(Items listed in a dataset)
Lemma lru_evict_all m e c l :
  lru_rep m e c → NoDup l.*1 → (∀ key, key ∈ l.*1 → key ∈ e) →
  runs (foldM lru_evict_one c l) (lru_rep (foldr delete m l.*1) (e ∖ list_to_set l.*1)).
Proof.
  revert m e c. induction l as [|[key b] l IH]; intros m e c Hr Hnd He; cbn [foldM].
  { cbn. by rewrite difference_empty_L. }
  cbn in Hnd. apply NoDup_cons in Hnd as [Hk Hnd]. assert (Hke : key ∈ e) by (apply He; left).
  destruct Hr as [H1 H2 H3 H4]. destruct (H4 key Hke) as [b' Hb'].
  eapply (runs_bind _ _ (lru_rep (delete key m) (e ∖ {[key]}))).
  - unfold lru_evict_one. cbn [fst]. rewrite delitem_spec by by apply H3. cbn [mbind result_bind]. rewrite H1, Hb'. cbn [runs].
    split; cbn -[od_keys od_del od_set]; [by rewrite ?H1|by apply od_del_NoDup| |].
    + intros k. rewrite od_del_keys, H3 by done. set_solver.
    + intros k Hkk. rewrite lookup_delete_ne by set_solver. apply H4. set_solver.
  - intros c' Hc'. eapply runs_mono; [apply (IH _ _ c' Hc' Hnd)|].
    { intros k Hkl. apply elem_of_difference. split; [apply He; by right|]. rewrite elem_of_singleton. by intros ->. }
    intros c'' Hc''. replace (foldr delete m ((key, b) :: l).*1) with (foldr delete (delete key m) l.*1).
    + replace (e ∖ list_to_set ((key, b) :: l).*1) with (e ∖ {[key]} ∖ list_to_set l.*1) by set_solver. done.
    + apply map_eq. intros k. rewrite !lookup_remove_keys, fmap_cons. cbn [fst]. destruct (decide (k = key)) as [->|Hne].
      * rewrite lookup_delete_eq. destruct (decide (key ∈ key :: l.*1)) as [_|[]]; [by destruct (decide _)|left].
      * rewrite lookup_delete_ne by done. apply decide_ext. rewrite elem_of_cons. naive_solver.
Qed.

(** What [evict] takes: the [n] idle keys that were used least recently. *)
Definition lru_victims (n : Z) (protected : gset OffloadKey) c : list OffloadKey :=
  take (Z.to_nat n) (filter (λ key, key ∉ protected) (od_keys (evictable_blocks c))).

Lemma lru_evict_spec m e c n protected :
  lru_rep m e c → (∀ key b, m !! key = Some b → key ∈ e ↔ bs_ref_cnt b = 0) → 0 < n →
  runs (lru_evict n protected c) (λ '(res, c'),
    match res with
    | None => c' = c ∧ py_len (filter (λ key, key ∉ protected) (od_keys (evictable_blocks c))) < n
    | Some l => py_len l = n ∧ l.*1 = lru_victims n protected c ∧ (∀ key b, (key, b) ∈ l → m !! key = Some b) ∧
        lru_rep (foldr delete m l.*1) (e ∖ list_to_set l.*1) c'
    end).
Proof.
  intros Hr Hidle Hn. pose proof Hr as [H1 H2 H3 H4]. unfold lru_evict. rewrite (proj2 (Z.eqb_neq n 0)) by lia. rewrite H1.
  rewrite lru_candidates_spec; [|intros key Hk; apply H3 in Hk; destruct (H4 key Hk) as [b Hb]; exists b; split; [done|by apply (Hidle key)]|done].
  cbn [app mbind result_bind]. change (py_len []) with 0. rewrite Z.sub_0_r. fold (lru_victims n protected c).
  assert (Hv : ∀ key, key ∈ lru_victims n protected c → key ∈ e).
  { intros key Hk. apply (subseteq_take) in Hk. apply list_elem_of_filter in Hk as [_ Hk]. by apply H3. }
  destruct (omap_known m (lru_victims n protected c)) as [Hl Hlb]; [intros key Hk; by apply H4, Hv|].
  set (l := omap _ _) in *. assert (Hlen : py_len l = py_len (lru_victims n protected c)) by (unfold py_len; by rewrite <-Hl, length_fmap).
  destruct (Z.ltb_spec (py_len l) n) as [Hlt|Hge].
  - cbn [runs]. split; [done|]. rewrite Hlen in Hlt. unfold lru_victims, py_len in Hlt. rewrite length_take in Hlt. unfold py_len. lia.
  - assert (Hnd : NoDup l.*1) by (rewrite Hl; unfold lru_victims; eapply sublist_NoDup; [|apply sublist_take]; by apply NoDup_filter).
    eapply runs_bind; [apply (lru_evict_all m e c l Hr Hnd); intros key Hk; rewrite Hl in Hk; by apply Hv|].
    intros c' Hc'. cbn [runs]. split; [|done]. rewrite Hlen in *. unfold lru_victims, py_len in *. rewrite length_take in *. lia.
Qed.

#[export] Instance lru_laws : CachePolicyLaws LRUCachePolicy.
Proof.
  refine {| cp_rep := lru_rep |}.
  - intros n _. split; [done|constructor|intros k; split; [by intros ?%elem_of_nil|set_solver]|set_solver].
  - intros m e c key [<- _ _ _]. done.
  - intros m e c key b Hr _. by apply lru_rep_update.
  - intros m e c key b Hr _. by apply lru_rep_insert.
  - intros m e c key. apply lru_rep_remove.
  - intros m e c keys. apply lru_rep_touch.
  - intros m e c _. split; [done|constructor|intros k; split; [by intros ?%elem_of_nil|set_solver]|set_solver].
  - intros m e c key Hr Hk _. by apply lru_rep_mark.
  - intros m e c key. apply lru_rep_unmark.
  - intros m e c n protected Hr Hidle Hn. pose proof Hr as [H1 H2 H3 H4]. eapply runs_mono; [by apply (lru_evict_spec m e)|]. intros [[l|] c'].
    + intros (G1 & G2 & G3 & G4). split; [done|]. split; [|split; [|done]].
      * rewrite G2. unfold lru_victims. eapply sublist_NoDup; [|apply sublist_take]. by apply NoDup_filter.
      * intros key b Hin. split; [by apply G3|]. assert (Hk : key ∈ l.*1) by (change key with (key, b).1; by apply list_elem_of_fmap_2).
        rewrite G2 in Hk. apply subseteq_take, list_elem_of_filter in Hk as [Hp Hk]. split; [by apply H3|done].
    + by intros [? _].
Defined.
End LRU.

(** ** ARC keeps the promise *)

Lemma od_get_app {V} (d d' : list (OffloadKey * V)) k :
  od_get (d ++ d') k = match od_get d k with Some v => Some v | None => od_get d' k end.
Proof. induction d as [|[k' v] d IH]; simpl; [done|]. by case_decide. Qed.

Section ARC.
Implicit Types (c : ARCCachePolicy) (m : gmap OffloadKey BlockStatus) (key : OffloadKey) (protected : gset OffloadKey).

Definition arc_contents c : list (OffloadKey * BlockStatus) := arc_t1 c ++ arc_t2 c.
Definition arc_ghosts c : list (OffloadKey * unit) := arc_b1 c ++ arc_b2 c.

(** The four lists have no key in common. *)
Record arc_lists m c : Prop := {
  al_blocks key : od_get (arc_contents c) key = m !! key;
  al_nodup : NoDup (od_keys (arc_contents c) ++ od_keys (arc_ghosts c));
}.

(** Outside of an eviction, neither list of ghosts is longer than the capacity. *)
Record arc_rep m c : Prop := {
  ar_lists : arc_lists m c;
  ar_b1 : py_len (arc_b1 c) ≤ arc_cache_capacity c;
  ar_b2 : py_len (arc_b2 c) ≤ arc_cache_capacity c;
}.

Lemma arc_get_contents key c : arc_get key c = od_get (arc_contents c) key.
Proof. unfold arc_get, arc_contents. by rewrite od_get_app. Qed.

Lemma arc_nodup_parts m c : arc_lists m c →
  NoDup (od_keys (arc_t1 c)) ∧ NoDup (od_keys (arc_t2 c)) ∧ NoDup (od_keys (arc_b1 c)) ∧ NoDup (od_keys (arc_b2 c)) ∧ NoDup (od_keys (arc_contents c)).
Proof.
  intros [_ H]. apply NoDup_app in H as (H1 & _ & H2). pose proof H1 as H1'. unfold arc_contents, arc_ghosts in *.
  rewrite od_keys_app in H1'. rewrite od_keys_app in H2. apply NoDup_app in H1' as (? & _ & ?), H2 as (? & _ & ?). done.
Qed.

(** The same blocks and ghosts in another arrangement. *)
Lemma arc_lists_perm m c c' :
  arc_lists m c → arc_contents c' ≡ₚ arc_contents c → arc_ghosts c' ≡ₚ arc_ghosts c → arc_lists m c'.
Proof.
  intros Hr H1 H2. pose proof (arc_nodup_parts _ _ Hr) as (_ & _ & _ & _ & Hn). split.
  - intros key. rewrite (od_get_perm _ _ key Hn H1). apply Hr.
  - unfold od_keys in *. rewrite H1, H2. apply Hr.
Qed.
Lemma insert_blocks_spec (l : list (OffloadKey * BlockStatus)) : ∀ m o,
  NoDup l.*1 → (∀ key b, (key, b) ∈ l → m !! key = None ∧ bs_ref_cnt b = -1) → cp_rep m (with_ref 0 m) (om_policy o) →
  let o' := foldl (λ o x, set_om_policy (cp_insert x.1 x.2 (om_policy o)) o) o l in
  cp_rep (insert_blocks l m) (with_ref 0 (insert_blocks l m)) (om_policy o') ∧
  (om_settings o', om_counters o', om_events o') = (om_settings o, om_counters o, om_events o) ∧
  num_with_ref 0 (insert_blocks l m) = num_with_ref 0 m ∧ num_with_ref (-1) (insert_blocks l m) = num_with_ref (-1) m + py_len l ∧
  slots (insert_blocks l m) ≡ₚ (bs_block_id <$> l.*2) ++ slots m.
Proof.
  induction l as [|[key b] l IH]; intros m o Hnd Hl Hr.
  { cbn. split; [done|]. split; [done|]. split; [done|]. split; [unfold py_len; simpl; lia|done]. }
  cbn in Hnd. apply NoDup_cons in Hnd as [Hk Hnd]. destruct (Hl key b) as [Hb Hz]; [left|]. cbn [foldl fst snd].
  assert (Hnot : ∀ n, key ∉ with_ref n m) by (intros n (b' & ? & ?)%elem_of_with_ref; congruence).
  assert (Hw : with_ref 0 (<[key := b]> m) = with_ref 0 m) by (rewrite with_ref_insert, decide_False by lia; specialize (Hnot 0); set_solver).
  destruct (IH (<[key := b]> m) (set_om_policy (cp_insert key b (om_policy o)) o) Hnd) as (G1 & G2 & G3 & G4 & G5).
  - intros k b' Hin. destruct (Hl k b') as [? ?]; [by right|]. split; [|done]. rewrite lookup_insert_ne; [done|]. intros <-. apply Hk.
    change key with (key, b').1. by apply list_elem_of_fmap_2.
  - cbn. rewrite Hw. apply rep_insert; [done|done|lia].
  - cbn [insert_blocks foldl fst snd]. split; [exact G1|]. split; [exact G2|]. split; [|split].
    + change (num_with_ref 0 (insert_blocks l (<[key := b]> m)) = num_with_ref 0 m). rewrite G3, num_with_ref_insert, !decide_False by (done || lia). lia.
    + change (num_with_ref (-1) (insert_blocks l (<[key := b]> m)) = num_with_ref (-1) m + py_len ((key, b) :: l)).
      rewrite G4, num_with_ref_insert, decide_True, decide_False by done. unfold py_len. simpl. lia.
    + change (slots (insert_blocks l (<[key := b]> m)) ≡ₚ (bs_block_id <$> ((key, b) :: l).*2) ++ slots m). rewrite G5, slots_insert by done. cbn. symmetry. apply Permutation_middle.
Qed.
(* ===== verification/OffloadRun.v ===== *)
(** * Offloading: sequences of calls

    The calls of the offloading scheduler as the steps of a machine, the theorems
    that hold in every reachable state under every cache policy that keeps
    [CachePolicyLaws], what LRU adds, and runs of both policies. *)

From S2P Require Import Prelude BlockHash OffloadPolicy Offload OffloadSpec.
From Stdlib Require Import QArith.
Local Open Scope Z_scope.

(** ** The machine *)

Inductive offload_op : Type :=
  | OTouch (keys : list OffloadKey)
  | OPrepareLoad (keys : list OffloadKey)
  | OCompleteLoad (keys : list OffloadKey)
  | OPrepareStore (keys : list OffloadKey)
  | OCompleteStore (keys : list OffloadKey) (success : bool)
  | OResetCache
  | OTakeEvents
  | OGetStats.

#[export] Instance lookup_result_eq_dec : EqDecision LookupResult.
Proof. solve_decision. Defined.
#[export] Instance offload_op_eq_dec : EqDecision offload_op.
Proof. solve_decision. Defined.

(** The loads of [L] without those of [keys]. *)
Fixpoint end_load (key : OffloadKey) (L : list OffloadKey) : list OffloadKey :=
  match L with [] => [] | k :: L => if decide (k = key) then L else k :: end_load key L end.
Definition end_loads (keys L : list OffloadKey) : list OffloadKey := foldl (λ L key, end_load key L) L keys.

Lemma end_load_perm key L : key ∈ L → L ≡ₚ key :: end_load key L.
Proof.
  induction L as [|k L IH]; [by intros ?%elem_of_nil|]. cbn [end_load]. intros Hk. case_decide as Hd; [by subst|].
  rewrite (IH ltac:(apply elem_of_cons in Hk as [?|?]; [congruence|done])) at 1. apply Permutation_swap.
Qed.

Lemma end_loads_perm keys : ∀ L, keys ⊆+ L → L ≡ₚ keys ++ end_loads keys L.
Proof.
  induction keys as [|key keys IH]; intros L Hs; [done|]. apply submseteq_cons_l in Hs as (L' & Hp & Hs).
  assert (Hk : key ∈ L) by (rewrite Hp; left). pose proof (end_load_perm key L Hk) as He. rewrite He at 1. cbn. constructor. apply IH.
  rewrite He in Hp. apply Permutation_cons_inv in Hp. by rewrite Hp.
Qed.

(** The loads in flight are those the caller was given and has not completed. *)
Record OffloadState (C : Type) : Type := mkOffloadState { os_loads : list OffloadKey; os_manager : CPUOffloadingManager C }.
Arguments mkOffloadState {C} _ _.
Arguments os_loads {C} _.
Arguments os_manager {C} _.

Section Machine.
Context {C : Type} `{!CachePolicy C}.
Implicit Types (o : CPUOffloadingManager C) (s : OffloadState C) (keys : list OffloadKey) (key : OffloadKey).

Definition offload_call (op : offload_op) o : result (CPUOffloadingManager C) :=
  match op with
  | OTouch keys => om_touch keys o
  | OPrepareLoad keys => '(_, o) ← prepare_load keys o; Ok o
  | OCompleteLoad keys => complete_load keys o
  | OPrepareStore keys => '(_, o) ← prepare_store keys o; Ok o
  | OCompleteStore keys success => complete_store keys success o
  | OResetCache => Ok (om_reset_cache o)
  | OTakeEvents => Ok (om_take_events o).2
  | OGetStats => '(_, o) ← get_stats o; Ok o
  end.

Definition loads_after (op : offload_op) (L : list OffloadKey) : list OffloadKey :=
  match op with
  | OPrepareLoad keys => keys ++ L
  | OCompleteLoad keys => end_loads keys L
  | OResetCache => []
  | _ => L
  end.

Definition offload_step (op : offload_op) s : result (OffloadState C) :=
  o ← offload_call op (os_manager s); Ok (mkOffloadState (loads_after op (os_loads s)) o).

(** Loads are prepared for keys that were looked up, at most 2^31 at a time of
    one block, and completed once; the keys of a store differ. *)
Definition offload_permitted (op : offload_op) s : bool :=
  match op with
  | OPrepareLoad keys => bool_decide (Forall (λ key, om_lookup key (os_manager s) = HIT ∧ loads key (keys ++ os_loads s) < 2 ^ 31) keys)
  | OCompleteLoad keys => bool_decide (keys ⊆+ os_loads s)
  | OPrepareStore keys => bool_decide (NoDup keys)
  | _ => true
  end.

Definition new_offload_state (num_blocks : Z) (events : bool) (threshold tracker_size : Z) : OffloadState C :=
  mkOffloadState [] (new_offloading_manager num_blocks events threshold tracker_size).

Inductive offload_reachable (s0 : OffloadState C) : OffloadState C → Prop :=
  | offload_start : offload_reachable s0 s0
  | offload_next s op s' : offload_reachable s0 s → offload_permitted op s = true → offload_step op s = Ok s' → offload_reachable s0 s'.

(** A sequence of permitted calls. *)
Definition offload_run (ops : list offload_op) s : result (OffloadState C) :=
  foldM (λ s op, if offload_permitted op s then offload_step op s else Err ValueError) s ops.

Lemma offload_run_reachable s0 ops s : offload_run ops s0 = Ok s → offload_reachable s0 s.
Proof.
  unfold offload_run. assert (Hg : ∀ s1, offload_reachable s0 s1 → foldM (λ s op, if offload_permitted op s then offload_step op s else Err ValueError) s1 ops = Ok s → offload_reachable s0 s).
  { induction ops as [|op ops IH]; intros s1 H1; cbn [foldM]; [by intros [= <-]|]. destruct (offload_permitted op s1) eqn:Hp; [|done].
    destruct (offload_step op s1) as [s2|] eqn:Hs; [|done]. cbn. apply IH. by eapply offload_next. }
  apply Hg. apply offload_start.
Qed.

(** A load of the block is in flight, or it is still being written. *)
Definition busy key s : Prop := key ∈ os_loads s ∨ om_lookup key (os_manager s) = HIT_PENDING.
Definition slot_of key o : option Z := bs_block_id <$> cp_get key (om_policy o).

(** The calls that give up blocks which are in use: a reset, and the end of a
    store that failed. *)
Definition gives_up (op : offload_op) key s : Prop :=
  match op with
  | OResetCache => True
  | OCompleteStore keys false => key ∈ keys ∧ key ∉ os_loads s
  | _ => False
  end.
End Machine.

(** ** What one call does to the slots *)

Section Safe.
Context {C : Type} `{!CachePolicy C, !CachePolicyLaws C}.
Implicit Types (o : CPUOffloadingManager C) (s : OffloadState C) (m : gmap OffloadKey BlockStatus) (keys : list OffloadKey) (key : OffloadKey).

Definition slot_in key m : option Z := bs_block_id <$> m !! key.
(* ===== verification/KVLayoutSpec.v ===== *)
(** * The pages of the KV cache do not overlap

    A byte of the allocation belongs to the page of one block only, whatever
    groups share the allocation, and within a group to one layer. *)

From S2P Require Import Prelude KVSpec KVLayout.
Local Open Scope Z_scope.

(** ** Pages *)

(** The page of [s] has [p] bytes, of which its heads, states and contents fill
    all, or the first ones when it is padded. *)
Record page_ok (s : LayerSpec) (p : Z) : Prop := {
  po_block : 0 < block_size s;
  po_heads : 0 < num_heads s;
  po_states : 0 < num_states s;
  po_content : 0 < state_content_size_bytes s;
  po_size : match spec_page_size_padded s with
            | None => p = num_heads s * num_states s * state_content_size_bytes s
            | Some q => p = q ∧ num_heads s * num_states s * state_content_size_bytes s ≤ q
            end;
  po_page : page_size_bytes s = Ok p;
}.

Lemma page_ok_pos s p : page_ok s p → 0 < p ∧ num_heads s * num_states s * state_content_size_bytes s ≤ p.
Proof. intros [H1 H2 H3 H4 H5 _]. destruct (spec_page_size_padded s); nia. Qed.

Lemma shape_None s nb p : page_ok s p →
  compute_layer_kv_cache_shape_bytes s nb None = Ok [nb; num_heads s; num_states s; state_content_size_bytes s].
Proof.
  intros [H1 _ _ _ _]. unfold compute_layer_kv_cache_shape_bytes, num_states. cbn [default]. rewrite (proj2 (Z.eqb_neq _ _)) by lia.
  rewrite Z_mod_same_full, Z_div_same_full by lia. cbn. do 2 f_equal. lia.
Qed.

(** The strides in a layout: what the loop computes. *)
Definition closed_strides (layout : KVCacheLayout) (H N C nb nl : Z) (padded fl fb : option Z) : list Z :=
  let page x := match padded with Some q => Z.max x q | None => x end in
  match layout with
  | LBHNC => let B := default (page (H * N * C)) fb in [default (B * nb) fl; B; N * C; C; 1]
  | LBNHC => let B := default (page (H * N * C)) fb in [default (B * nb) fl; B; C; H * C; 1]
  | LHBNC => let B := default (page (N * C)) fb in [default (B * nb * H) fl; B; B * nb; C; 1]
  | BLHNC => let L := default (page (H * N * C)) fl in [L; default (L * nl) fb; N * C; C; 1]
  | BLNHC => let L := default (page (H * N * C)) fl in [L; default (L * nl) fb; C; H * C; 1]
  | BHLNC => let L := default (page (N * C)) fl in [L; default (L * nl * H) fb; L * nl; C; 1]
  end.

(** The heads that lie outside the pages. *)
Definition outer_heads (layout : KVCacheLayout) (H : Z) : Z := match layout with LHBNC | BHLNC => H | _ => 1 end.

TASK -> All lines above between those holding "2 ^ 31) keys)" and "mkOffloadState [] (new_offloading_manager", inclusive, must be set down unchanged, and no other line may be included.

WRITTEN SOLUTION ->
  | OPrepareLoad keys => bool_decide (Forall (λ key, om_lookup key (os_manager s) = HIT ∧ loads key (keys ++ os_loads s) < 2 ^ 31) keys)
  | OCompleteLoad keys => bool_decide (keys ⊆+ os_loads s)
  | OPrepareStore keys => bool_decide (NoDup keys)
  | _ => true
  end.

Definition new_offload_state (num_blocks : Z) (events : bool) (threshold tracker_size : Z) : OffloadState C :=
  mkOffloadState [] (new_offloading_manager num_blocks events threshold tracker_size).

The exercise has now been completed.